Tag Archives: Plains

At home

The working from home thing has gotten off to a good start.
I worked on a few ongoing jobs and got a surprising call on another. So I’ve got that going on.
I actually got a lot more done than I had expected as this week is Spring Break at the school, so Maddie is at home. She usually needs to be entertained when we’re at home, so I really didn’t know how today would go. However,
we’re having our roof worked on this week and the roofer brought his daughter (who is also out of school) and a couple of her friends along. They are all about the same age and I hardly heard a peep out of them all day. (Well, except for the howling. I don’t know what the game was, but they were howling like a pack of coyotes most of the day.)
The weather was really nice today so they played out in the woods and pasture and barn. Maddie got wore out and a little bit of a sunburn. They had a great time.
It made me think about playing outside in the summer when I was a kid.
I grew up in Plains, Kansas, which is about half the size of Perkins. There were probably 30 kids in our immediate neighborhood, so you could always count on having something to do.
Of course, this was before video or computer games.
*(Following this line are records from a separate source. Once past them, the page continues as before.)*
Record float_array : Type := mk_float_array {
  float_dtype : dtype;
  bits : ndarray N
}.

Definition ascii_bytes (s : string) : list byte := list_byte_of_string s.
Arguments ascii_bytes : simpl never.

Definition space : byte := x20.
Definition newline : byte := x0a.
Definition comma : byte := x2c.
Definition quote : byte := x27.
Definition rparen : byte := x29.

(** The bytes of the characters 0 to 9. *)
Definition is_digit (b : byte) : bool :=
  match b with
  | x30 | x31 | x32 | x33 | x34 | x35 | x36 | x37 | x38 | x39 => true
  | _ => false
  end.

(** [repr(n)] of a non-negative integer. *)
Definition dec (n : nat) : list byte :=
  ascii_bytes (NilEmpty.string_of_uint (Nat.to_uint n)).

(** A decimal literal: digits only, no leading zero, not empty. *)
Definition parse_dec (bs : list byte) : option nat :=
  match NilEmpty.uint_of_string (string_of_list_byte bs) with
  | Some d => if Decimal.uint_beq d (Decimal.unorm d) then Some (Nat.of_uint d)
              else None
  | None => None
  end.

(** [repr(shape)] of a tuple of integers. *)
Definition shape_repr (s : list nat) : list byte :=
  match s with
  | [] => ascii_bytes "()"
  | [n] => ascii_bytes "(" ++ dec n ++ ascii_bytes ",)"
  | n :: s' =>
      ascii_bytes "(" ++ dec n
        ++ flat_map (fun m => ascii_bytes ", " ++ dec m) s'
        ++ ascii_bytes ")"
  end.

(** The text between the parentheses of [repr(shape)]. *)
Definition shape_inner (s : list nat) : list byte :=
  match s with
  | [] => []
  | [n] => dec n ++ [comma]
  | n :: s' => dec n ++ flat_map (fun m => comma :: space :: dec m) s'
  end.

Definition header_dict (d : dtype) (s : list nat) : list byte :=
  ascii_bytes "{'descr': '" ++ ascii_bytes (descr d)
    ++ ascii_bytes "', 'fortran_order': False, 'shape': "
    ++ shape_repr s ++ ascii_bytes ", }".

(** Spare room left after the dictionary so that the first extent can grow
    in place (21 characters for its digits). *)
Definition growth_padding (s : list nat) : nat :=
  match s with
  | [] => 0
  | n :: _ => 21 - length (dec n)
  end.

Definition header_text (d : dtype) (s : list nat) : list byte :=
  header_dict d s ++ repeat space (growth_padding s).

Definition byte_of_N (x : N) : byte :=
  match Byte.of_N (x mod 256) with
  | Some b => b
  | None => x00
  end.

(** [k] bytes of a number, least significant first. *)
Fixpoint le_bytes (k : nat) (x : N) : list byte :=
  match k with
  | O => []
  | S k' => byte_of_N x :: le_bytes k' (x / 256)
  end.

Fixpoint le_word (bs : list byte) : N :=
  match bs with
  | [] => 0
  | b :: bs' => Byte.to_N b + 256 * le_word bs'
  end.

Definition magic : list byte := [x93; x4e; x55; x4d; x50; x59].

Definition ARRAY_ALIGN : nat := 64.
Definition MAGIC_LEN : nat := 8.

(** Magic, version, length field and padded header for a format version
    whose length field has [size] bytes. *)
Definition wrap_header (major : byte) (size : nat) (header : list byte)
  : result (list byte) :=
  let hlen := length header + 1 in
  let padlen := ARRAY_ALIGN - ((MAGIC_LEN + size + hlen) mod ARRAY_ALIGN) in
  if (N.of_nat (hlen + padlen) <? 2 ^ N.of_nat (8 * size))%N
  then Ok (magic ++ [major; x00] ++ le_bytes size (N.of_nat (hlen + padlen))
             ++ header ++ repeat space padlen ++ [newline])
  else Raise (ValueError "Header length too big for version").

(** Version 1.0 when the header fits its length field, else version 2.0. *)
Definition wrap_header_guess_version (header : list byte) : result (list byte) :=
  match wrap_header x01 2 header with
  | Ok b => Ok b
  | Raise _ => wrap_header x02 4 header
  end.

Definition np_save (arr : float_array) : result (list byte) :=
  prefix <~ wrap_header_guess_version
              (header_text (float_dtype arr) (shape (bits arr))) ;;
  Ok (prefix ++ flat_map (le_bytes (itemsize (float_dtype arr))) (data (bits arr))).

(** [np.save(out, arr); out.getvalue()] on a fresh buffer *)
Definition adapt_array (arr : float_array) : result (list byte) := np_save arr.

Definition byte_eqb (a b : byte) : bool := Byte.eqb a b.

Fixpoint strip_prefix (p s : list byte) : option (list byte) :=
  match p, s with
  | [], _ => Some s
  | a :: p', b :: s' => if byte_eqb a b then strip_prefix p' s' else None
  | _ :: _, [] => None
  end.

(** The text before the first [c], and the text after it. *)
Fixpoint break_at (c : byte) (s : list byte) : option (list byte * list byte) :=
  match s with
  | [] => None
  | b :: s' =>
      if byte_eqb b c then Some ([], s')
      else match break_at c s' with
           | Some (l, r) => Some (b :: l, r)
           | None => None
           end
  end.

Fixpoint split_bytes (sep : byte) (s : list byte) : list (list byte) :=
  match s with
  | [] => [[]]
  | b :: s' =>
      if byte_eqb b sep then [] :: split_bytes sep s'
      else match split_bytes sep s' with
           | w :: ws => (b :: w) :: ws
           | [] => [[b]]
           end
  end.

Fixpoint omap {A B} (f : A -> option B) (l : list A) : option (list B) :=
  match l with
  | [] => Some []
  | x :: l' =>
      match f x, omap f l' with
      | Some y, Some ys => Some (y :: ys)
      | _, _ => None
      end
  end.

(** An item of a tuple after the first: a space, then the literal. *)
Definition parse_item (q : list byte) : option nat :=
  match q with
  | b :: q' => if byte_eqb b space then parse_dec q' else None
  | [] => None
  end.

(** The text between the parentheses of a tuple of integers. *)
Definition parse_shape (inner : list byte) : option (list nat) :=
  match inner with
  | [] => Some []
  | _ =>
      match split_bytes comma inner with
      | [p; []] =>
          match parse_dec p with
          | Some n => Some [n]
          | None => None
          end
      | p :: (_ :: _) as ps =>
          match parse_dec p, omap parse_item ps with
          | Some n, Some ns => Some (n :: ns)
          | _, _ => None
          end
      | _ => None
      end
  end.

Fixpoint bytes_eqb (x y : list byte) : bool :=
  match x, y with
  | [], [] => true
  | a :: x', b :: y' => byte_eqb a b && bytes_eqb x' y'
  | _, _ => false
  end.

Definition dtype_of_descr (bs : list byte) : option dtype :=
  if bytes_eqb bs (ascii_bytes "<f2") then Some Float16
  else if bytes_eqb bs (ascii_bytes "<f4") then Some Float32
  else if bytes_eqb bs (ascii_bytes "<f8") then Some Float64
  else None.

(** Spaces up to the newline that ends the header. *)
Fixpoint is_trailer (s : list byte) : bool :=
  match s with
  | [] => false
  | [b] => byte_eqb b newline
  | b :: s' => byte_eqb b space && is_trailer s'
  end.

Definition parse_header (header : list byte) : option (dtype * list nat) :=
  match strip_prefix (ascii_bytes "{'descr': '") header with
  | Some r1 =>
      match break_at quote r1 with
      | Some (descr_text, r2) =>
          match dtype_of_descr descr_text,
                strip_prefix (ascii_bytes ", 'fortran_order': False, 'shape': (") r2 with
          | Some d, Some r3 =>
              match break_at rparen r3 with
              | Some (inner, r4) =>
                  match parse_shape inner, strip_prefix (ascii_bytes ", }") r4 with
                  | Some s, Some r5 => if is_trailer r5 then Some (d, s) else None
                  | _, _ => None
                  end
              | None => None
              end
          | _, _ => None
          end
      | None => None
      end
  | None => None
  end.

(** [count] elements of [k] bytes each from the front of [bs]. *)
Fixpoint read_words (k count : nat) (bs : list byte) : option (list N) :=
  match count with
  | O => Some []
  | S count' =>
      if length bs <? k then None
      else match read_words k count' (skipn k bs) with
           | Some ws => Some (le_word (firstn k bs) :: ws)
           | None => None
           end
  end.

Definition max_header_size : nat := 100 * 100.

Definition length_field_size (major minor : byte) : option nat :=
  if byte_eqb minor x00 then
    if byte_eqb major x01 then Some 2
    else if byte_eqb major x02 || byte_eqb major x03 then Some 4
    else None
  else None.

Definition np_load (blob : list byte) : result float_array :=
  match strip_prefix magic blob with
  | Some (major :: minor :: rest) =>
      match length_field_size major minor with
      | Some size =>
          if length rest <? size
          then Raise (ValueError "EOF: reading array header length")
          else
            let hlength := N.to_nat (le_word (firstn size rest)) in
            let rest' := skipn size rest in
            if length rest' <? hlength
            then Raise (ValueError "EOF: reading array header")
            else if max_header_size <? hlength
            then Raise (ValueError "Header info length is large and may not be safe to load securely")
            else
              match parse_header (firstn hlength rest') with
              | Some (d, s) =>
                  match read_words (itemsize d) (prod_shape s)
                          (skipn hlength rest') with
                  | Some ws => Ok (mk_float_array d (mk_ndarray s ws))
                  | None => Raise (ValueError "EOF: reading array data")
                  end
              | None => Raise (ValueError "Cannot parse header")
              end
      | None => Raise (ValueError "we only support format version (1,0), (2,0), and (3,0)")
      end
  | _ => Raise (ValueError "Cannot load file containing pickled data when allow_pickle=False")
  end.

(** [np.load(io.BytesIO(blob))] *)
Definition convert_array (blob : list byte) : result float_array :=
  np_load blob.

(** The limits of NumPy on a shape: at most 64 axes, extents below
    [2 ^ 63]. *)
Definition within_numpy_limits (s : list nat) : Prop :=
  length s <= 64 /\ Forall (fun n => (N.of_nat n < 2 ^ 63)%N) s.

(** The arrays the codec is stated for: a shape NumPy can hold, and one
    bit pattern of the element size per index. *)
Definition storable (arr : float_array) : Prop :=
  within_numpy_limits (shape (bits arr))
  /\ wf_array (bits arr)
  /\ Forall (fun x => (x < 2 ^ N.of_nat (8 * itemsize (float_dtype arr)))%N)
       (data (bits arr)).

(** ** Values crossing the SQLite boundary

    A value bound to a statement or fetched from a row.  A style vector is
    stored through the registered adapter and fetched through the converter
    of the declared type [array]; [SArr] is such a column seen from Python.
    SQLite's type-affinity coercions are not modelled: a value is stored as
    it was bound. *)

Inductive sqlval : Type :=
| SNull
| SInt (z : Z)
| SReal (r : R)
| SText (s : string)
| SBlob (b : list byte)
| SArr (a : ndarray R).

(** Values of the JSON manifest, as [json.load] returns them. *)
#[warnings="-register-all"] Inductive json : Type :=
| JNull
| JBool (b : bool)
| JInt (z : Z)
| JFloat (r : R)
| JStr (s : string)
| JList (l : list json)
| JDict (d : list (string * json)).

Definition NL : string := String (ascii_of_nat 10) EmptyString.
We only had three channels on the television and, other than Saturday mornings, there wasn’t a lot of kids programming, anyway.
But outdoors, there were oodles of things to do. We’d play freeze tag, put on our own plays, make forts, invent our own games, or just hang out.
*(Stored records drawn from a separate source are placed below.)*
(** [c[k] = v] for a string [k]. *)
Definition py_setitem (c : value) (k : string) (v : value) : result value :=
  match c with
  | VDict d => Ok (VDict (dict_set k v d))
  | _ => Raise TypeError
  end.

(** [c.get(k, default)]: only dictionaries have the method. *)
Definition py_get (c : value) (k : string) (default : value) : result value :=
  match c with
  | VDict d =>
      match dict_get k d with
      | Some v => Ok v
      | None => Ok default
      end
  | _ => Raise AttributeError
  end.

(** [c.split('/')]: only strings have the method. *)
Definition py_split (c : value) (sep : ascii) : result (list string) :=
  match c with
  | VStr s => Ok (str_split sep s)
  | _ => Raise AttributeError
  end.

(** [iter(c)]: the elements of a list, the characters of a string, the keys
    of a dictionary. *)
Definition py_iter (c : value) : result (list value) :=
  match c with
  | VList l => Ok l
  | VStr s => Ok (map VStr (str_chars s))
  | VDict d => Ok (map (fun kv => VStr (fst kv)) d)
  | _ => Raise TypeError
  end.

Definition list_index {A} (l : list A) (n : nat) : result A :=
  match nth_error l n with
  | Some x => Ok x
  | None => Raise IndexError
  end.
Red Light/Green Light, Red Rover, Duck/Goose, Spotlight and riding bikes filled our days.
We’d walk barefoot uptown to the pool on hot days, and were always sorry we forgot our flip-flops when we had to cross the hot, black asphalt on Main Street. That stuff was so hot, it felt like a sizzling, mushy marshmallow as you ran across. It felt so good to put your seared feet in the pool.
At night, we’d lay on the ground and look at the stars. Funny, but you could see the stars so much better back then. I really have to look now to find the Milky Way.
Light pollution, National Geographic says. That’s a topic for another post.